カレーラーメンがイマイチ流行らないように、カレーパスタもあまり見ませんね。飛び跳ね問題があろうけど、それならカレー南蛮も同じだし。


みれば、マッサマン(0)、ビーフ、レッド、グリーン、ポーク、チキン(5)の順に辛さレベルが上がるようす。無難にビーフにしておく。


店内はいかにもエスニックな香り。なんだろう、何者かわからない香辛料の空気感。外国人も、日本料理店にきたら醤油の香りを感じるのかもネ。


程なくやってきたパスタは細めの平打ち麺で、カレーソースがよく絡みそう。玉子が彩りを添えるのが好ましいナ。謎の香草の緑も鮮やかだね。
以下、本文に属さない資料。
Lemma marshal_var_int64_varint v : is_i64 v -> varint_of (zigzag_encode v) (marshal_var_int64 [] v).
Proof.
  intros Hv. rewrite marshal_var_int64_leb128 by done. cbn [app].
  case_decide as H64; [|by apply leb128_shape; auto with esm].
  subst. exists [0xff], 0. split_and!; try done; cbn; try lia.
  repeat constructor; unfold is_cont; lia.
Qed.

Lemma marshal_var_int64_dst dst v : is_i64 v -> marshal_var_int64 dst v = dst ++ marshal_var_int64 [] v.
Proof. intros. by rewrite !marshal_var_int64_leb128. Qed.

Lemma unmarshal_var_int64_app v tail :
  is_i64 v ->
  unmarshal_var_int64 (marshal_var_int64 [] v ++ tail) = Some (v, length (marshal_var_int64 [] v)).
Proof.
  intros Hv. pose proof (marshal_var_int64_varint v Hv) as Hvar. unfold unmarshal_var_int64.
  rewrite (uvarint_varint _ _ _ Hvar). pose proof (varint_of_length _ _ Hvar).
  rewrite (proj2 (Z.leb_gt _ 0)) by lia. by rewrite Nat2Z.id, zigzag_roundtrip.
Qed.

(** The batch writers concatenate the encodings, whichever path they take. *)
Lemma marshal_var_uint64s_leb128 dst us :
  Forall is_u64 us -> marshal_var_uint64s dst us = dst ++ concat (map leb128 us).
Proof.
  intros Hus. unfold marshal_var_uint64s.
  assert (Hslow : forall d, marshal_var_uint64s_slow d us = d ++ concat (map leb128 us)).
  { unfold marshal_var_uint64s_slow. clear dst. induction Hus as [|u us Hu Hus IH]; intros d; cbn.
    - by rewrite app_nil_r.
    - rewrite IH, append_var_uint64_leb128 by done. by rewrite <-app_assoc. }
  destruct (marshal_var_uint64s_fast dst us) as [d|] eqn:Hf; [|apply Hslow].
  clear Hslow. revert dst Hf. induction Hus as [|u us Hu Hus IH]; intros dst; cbn.
  - intros [= ->]. by rewrite app_nil_r.
  - destruct (Z.geb_spec u (Z.shiftl 1 7)) as [|Hlt]; [done|]. rewrite Z.shiftl_1_l in Hlt.
    destruct Hu. intros Hf. rewrite (IH _ Hf), leb128_small, wrap_u_id by (unfold is_u; lia).
    by rewrite <-app_assoc.
Qed.

Lemma marshal_var_int64s_leb128 dst vs :
  Forall is_i64 vs ->
  marshal_var_int64s dst vs = dst ++ concat (map leb128 (map zigzag_encode vs)).
Proof.
  intros Hvs. unfold marshal_var_int64s.
  assert (Hslow : forall d, marshal_var_int64s_slow d vs
    = d ++ concat (map leb128 (map zigzag_encode vs))).
  { unfold marshal_var_int64s_slow. clear dst. induction Hvs as [|v vs Hv Hvs IH]; intros d; cbn.
    - by rewrite app_nil_r.
    - rewrite IH, append_var_uint64_leb128 by auto with esm. by rewrite <-app_assoc. }
  destruct (marshal_var_int64s_fast dst vs) as [d|] eqn:Hf; [|apply Hslow].
  clear Hslow. revert dst Hf. induction Hvs as [|v vs Hv Hvs IH]; intros dst; cbn.
  - intros [= ->]. by rewrite app_nil_r.
  - rewrite !Z.shiftl_1_l. destruct ((v >=? 2 ^ 6) || (v <=? - 2 ^ 6)) eqn:Hlt; [done|].
    assert (0 <= zigzag_encode v < 128) by (rewrite zigzag_encode_spec by done; case_decide; lia).
    intros Hf. rewrite (IH _ Hf), leb128_small, wrap_u_id by (unfold is_u; lia).
    by rewrite <-app_assoc.
Qed.

(** A sequence of varints that stand for [us]. *)
Definition varints_of : list Z -> list (list Z) -> Prop := Forall2 varint_of.

Lemma varints_of_leb128 us : Forall is_u64 us -> varints_of us (map leb128 us).
Proof. induction 1; constructor; [by apply leb128_shape|done]. Qed.

Lemma varints_of_length us encs : varints_of us encs -> (length us <= length (concat encs))%nat.
Proof.
  induction 1 as [|u enc us encs Hu Hus IH]; cbn; [lia|].
  pose proof (varint_of_length _ _ Hu). rewrite length_app. lia.
Qed.

Lemma varints_of_bytes us encs : varints_of us encs -> bytes (concat encs).
Proof.
  induction 1; cbn; [constructor|]. apply bytes_app. split; [by eapply varint_of_bytes|done].
Qed.

Lemma read_many_varints dec us encs src pre tail :
  varints_of us encs -> bytes src -> src = pre ++ concat encs ++ tail ->
  read_many dec (length us) src (length pre)
  = Ok (map dec us, (length pre + length (concat encs))%nat).
Proof.
  intros Hus Hsrc. revert pre. induction Hus as [|u enc us encs Hu Hus IH]; intros pre Heq; cbn.
  { by rewrite Nat.add_0_r. }
  rewrite read_fast_eq_slow by done.
  destruct Hu as (bs & l & -> & Hbs & Hl & Hv & Hlen & Hlast).
  cbn in Heq. rewrite <-!app_assoc in Heq.
  rewrite (read_var_uint64_slow_spec _ _ bs l (concat encs ++ tail)); try done.
  2:{ rewrite Heq. by rewrite drop_app_length. }
  cbn [mbind res_bind]. rewrite Hv.
  replace (length pre + length bs + 1)%nat with (length (pre ++ bs ++ [l]))
    by (rewrite !length_app; cbn; lia).
  rewrite (IH (pre ++ bs ++ [l])).
  2:{ rewrite Heq, <-!app_assoc. done. }
  cbn. f_equal. f_equal. rewrite !length_app. lia.
Qed.

(** The one-byte prefix stops at the first multi-byte varint. *)
Lemma one_byte_prefix_spec dec1 us encs tail :
  varints_of us encs ->
  exists us1 us2 encs2, us = us1 ++ us2 /\ Forall (fun u => 0 <= u < 128) us1 /\
    varints_of us2 encs2 /\ concat encs = us1 ++ concat encs2 /\
    one_byte_prefix dec1 (length us) (concat encs ++ tail) = map dec1 us1.
Proof.
  induction 1 as [|u enc us encs Hu Hus IH]; [by exists [], [], []; split_and!; try constructor|].
  cbn [length concat].
  destruct (id Hu) as ([|b bs] & l & -> & Hbs & Hl & Hv & Hlen & Hlast).
  - cbn in Hv. rewrite Z.mod_small in Hv by done. assert (l = u) as -> by lia.
    cbn [app one_byte_prefix]. destruct Hl as [? ?].
    rewrite Z.geb_leb, (proj2 (Z.leb_gt _ _)) by lia.
    destruct IH as (us1 & us2 & encs2 & -> & Hus1 & Hus2 & -> & ->).
    exists (u :: us1), us2, encs2. split_and!; try done. by constructor.
  - exists [], (u :: us), (((b :: bs) ++ [l]) :: encs).
    split_and!; try done; [by constructor|].
    inversion_clear Hbs as [|? ? [Hb1 Hb2] _].
    cbn. by rewrite Z.geb_leb, (proj2 (Z.leb_le _ _)) by lia.
Qed.

Lemma unmarshal_vars_varints dec1 dec us encs tail :
  varints_of us encs -> bytes tail -> (forall c, 0 <= c < 128 -> dec1 c = dec c) ->
  unmarshal_vars dec1 dec (length us) (concat encs ++ tail) = Ok (map dec us, tail).
Proof.
  intros Hus Ht Hdec. unfold unmarshal_vars.
  pose proof (varints_of_length us encs Hus) as Hlen.
  pose proof (varints_of_bytes us encs Hus) as Hbytes.
  rewrite (proj2 (Nat.ltb_ge _ _)) by (rewrite length_app; lia). cbn [guard_ mbind res_bind].
  destruct (one_byte_prefix_spec dec1 us encs tail Hus)
    as (us1 & us2 & encs2 & Heq & Hus1 & Hus2 & Hencs & ->).
  assert (Hmap : map dec1 us1 = map dec us1).
  { apply map_ext_Forall. revert Hus1. apply Forall_weaken. apply Hdec. }
  rewrite Hmap, length_map. destruct (Nat.eqb_spec (length us1) (length us)) as [He|He].
  - subst us. rewrite length_app in He. destruct us2; [|cbn in He; lia].
    inversion Hus2; subst. rewrite Hencs. cbn [concat]. rewrite !app_nil_r.
    by rewrite drop_app_length.
  - replace (length us - length us1)%nat with (length us2) by (subst us; rewrite length_app; lia).
    rewrite Hencs in *.
    rewrite (read_many_varints dec us2 encs2 _ us1 tail); try done.
    + subst us. cbn. rewrite map_app. do 2 f_equal.
      rewrite <-drop_drop, <-app_assoc, !drop_app_length. done.
    + by apply bytes_app.
    + by rewrite <-app_assoc.
Qed.

Lemma unmarshal_var_int64s_varints vs encs tail :
  Forall is_i64 vs -> varints_of (map zigzag_encode vs) encs -> bytes tail ->
  unmarshal_var_int64s (length vs) (concat encs ++ tail) = Ok (vs, tail).
Proof.
  intros Hvs Hencs Ht. rewrite <-(length_map zigzag_encode). unfold unmarshal_var_int64s.
  rewrite unmarshal_vars_varints; [|done..|].
  - do 2 f_equal. rewrite map_map. rewrite <-(map_id vs) at 2. apply map_ext_Forall.
    revert Hvs. apply Forall_weaken. apply zigzag_roundtrip.
  - intros c Hc. rewrite zigzag_decode8_spec, zigzag_decode_spec by (unfold is_u; lia). done.
Qed.

Lemma zigzag_all_u64 vs : Forall is_u64 (map zigzag_encode vs).
Proof. apply Forall_map, Forall_true. auto with esm. Qed.
#[export] Hint Resolve zigzag_all_u64 varints_of_leb128 : esm.

Lemma unmarshal_var_int64s_app vs tail :
  Forall is_i64 vs -> bytes tail ->
  unmarshal_var_int64s (length vs) (marshal_var_int64s [] vs ++ tail) = Ok (vs, tail).
Proof.
  intros Hvs Ht. rewrite marshal_var_int64s_leb128 by done. cbn [app].
  apply unmarshal_var_int64s_varints; auto with esm.
Qed.

Lemma unmarshal_var_uint64s_app us tail :
  Forall is_u64 us -> bytes tail ->
  unmarshal_var_uint64s (length us) (marshal_var_uint64s [] us ++ tail) = Ok (us, tail).
Proof.
  intros Hus Ht. rewrite marshal_var_uint64s_leb128 by done. cbn [app].
  unfold unmarshal_var_uint64s. rewrite unmarshal_vars_varints by auto with esm. by rewrite map_id.
Qed.

Lemma marshal_var_int64s_bytes vs : Forall is_i64 vs -> bytes (marshal_var_int64s [] vs).
Proof.
  intros. rewrite marshal_var_int64s_leb128 by done. eapply varints_of_bytes. auto with esm.
Qed.

Lemma marshal_var_int64s_dst dst vs :
  Forall is_i64 vs -> marshal_var_int64s dst vs = dst ++ marshal_var_int64s [] vs.
Proof. intros. by rewrite !marshal_var_int64s_leb128. Qed.

Lemma marshal_bytes_dst dst b :
  Z.of_nat (length b) < 2 ^ 64 -> marshal_bytes dst b = dst ++ marshal_bytes [] b.
Proof.
  intros Hb. unfold marshal_bytes, marshal_var_uint64.
  rewrite !append_var_uint64_leb128 by (unfold is_u; lia). by rewrite <-!app_assoc.
Qed.

Lemma marshal_bytes_bytes b : Z.of_nat (length b) < 2 ^ 64 -> bytes b -> bytes (marshal_bytes [] b).
Proof.
  intros Hl Hb. unfold marshal_bytes, marshal_var_uint64.
  rewrite append_var_uint64_leb128 by (unfold is_u; lia). cbn [app]. apply bytes_app.
  split; [apply leb128_bytes; unfold is_u; lia|done].
Qed.

Lemma unmarshal_bytes_app b tail :
  bytes b -> bytes tail -> Z.of_nat (length b) < 2 ^ 64 ->
  unmarshal_bytes (marshal_bytes [] b ++ tail) = Some (b, length (marshal_bytes [] b)).
Proof.
  intros Hb Ht Hlen. unfold marshal_bytes, marshal_var_uint64.
  assert (Hu : is_u64 (Z.of_nat (length b))) by (unfold is_u; lia).
  rewrite append_var_uint64_leb128 by done. cbn [app]. unfold unmarshal_bytes.
  rewrite <-app_assoc, unmarshal_var_uint64_leb128 by (done || by apply bytes_app).
  rewrite !length_app, Z.gtb_ltb, (proj2 (Z.ltb_ge _ _)) by lia. rewrite Nat2Z.id.
  rewrite drop_app_length. do 2 f_equal.
  replace (_ - _)%nat with (length b) by lia. by rewrite take_app_length.
Qed.

(** ** Ranges of the decoded values *)

Lemma lor_u64 a b : is_u64 a -> is_u64 b -> is_u64 (Z.lor a b).
Proof.
  intros Ha Hb. rewrite <-(wrap_u_id 64 a), <-(wrap_u_id 64 b) by done.
  unfold wrap_u. rewrite <-!Z.land_ones, <-Z.land_lor_distr_l, Z.land_ones by lia.
  by apply wrap_u_range.
Qed.

Lemma uvarint_loop_range src i x s :
  is_u64 x -> (i <= 10)%nat -> let '(u, n) := uvarint_loop src i x s in
  is_u64 u /\ n <= Z.of_nat (i + length src) /\ (0 < n -> Z.of_nat i < n <= 10).
Proof.
  revert i x s. induction src as [|b src IH]; intros i x s Hx Hi; cbn [uvarint_loop length].
  { split_and!; [done|lia|lia]. }
  destruct (Nat.eqb_spec i 10); [split_and!; [done|lia|lia]|].
  destruct (b <? 0x80).
  - destruct (_ && _) eqn:E; [split_and!; [done|lia|lia]|].
    split_and!; [|lia|lia]. apply lor_u64; [done|by apply wrap_u_range].
  - specialize (IH (S i) (Z.lor x (u64_shl (Z.land b 0x7f) s)) (s + 7)).
    destruct (uvarint_loop _ _ _ _) as [u m].
    destruct IH as (Hu & Hm & Hp); [apply lor_u64; [done|by apply wrap_u_range]|lia|].
    split_and!; [done|lia|]. intros Hm0. specialize (Hp Hm0). lia.
Qed.

Lemma uvarint_range src u n : uvarint src = (u, n) -> is_u64 u /\ n <= Z.of_nat (length src) /\ n <= 10.
Proof.
  unfold uvarint. intros H. pose proof (uvarint_loop_range src 0 0 0) as Hr. rewrite H in Hr.
  destruct Hr as (? & ? & ?); [done|lia|]. split_and!; [done|lia|lia].
Qed.

Lemma unmarshal_var_int64_range src v n :
  unmarshal_var_int64 src = Some (v, n) -> is_i64 v /\ (1 <= n <= length src)%nat.
Proof.
  unfold unmarshal_var_int64. destruct (uvarint src) as [u m] eqn:Hu.
  destruct (uvarint_range _ _ _ Hu) as (? & ? & ?).
  destruct (Z.leb_spec m 0); [done|]. intros [= <- <-]. split; [by apply zigzag_decode_range|lia].
Qed.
まずは香草をパクリ、ドクダミかな。食事の途中で、意識せず口にすると驚くから最初に食べとくのヨ。うーん、苦い。食べるべきなのか、コレ。


ともあれ、残るは勝手知ったるメンツ。ビーフはゴロゴロ、たくさん入っていて嬉しいナ。ソースとからめて食べれば、ランク1でも意外と辛い。


ジャガイモはねっとりホクホク。カレーソースとちょうどいいバランス。主役のパスタはひらひら部分がよ〜くカレーソースを巻き込んでくれる。


とはいえ跳ねるのが怖いので、クルクル、もぐもぐ食べていく。はっきり言ってかなりカライ。でも、辛さの逃げ道が玉子だけしかないのヨ。


パスタにはカレーソースが絡んでいない部分がなく、小休止できない。大阪にあるライスと混ぜちゃったカレーを思い出します。自由軒だっけか。


カレーを食べている途中で水を飲むと、なんか負けた気がするんだけど、さすがに背に腹は変えられない。ゴクリと飲めば、ああ甘露、甘露。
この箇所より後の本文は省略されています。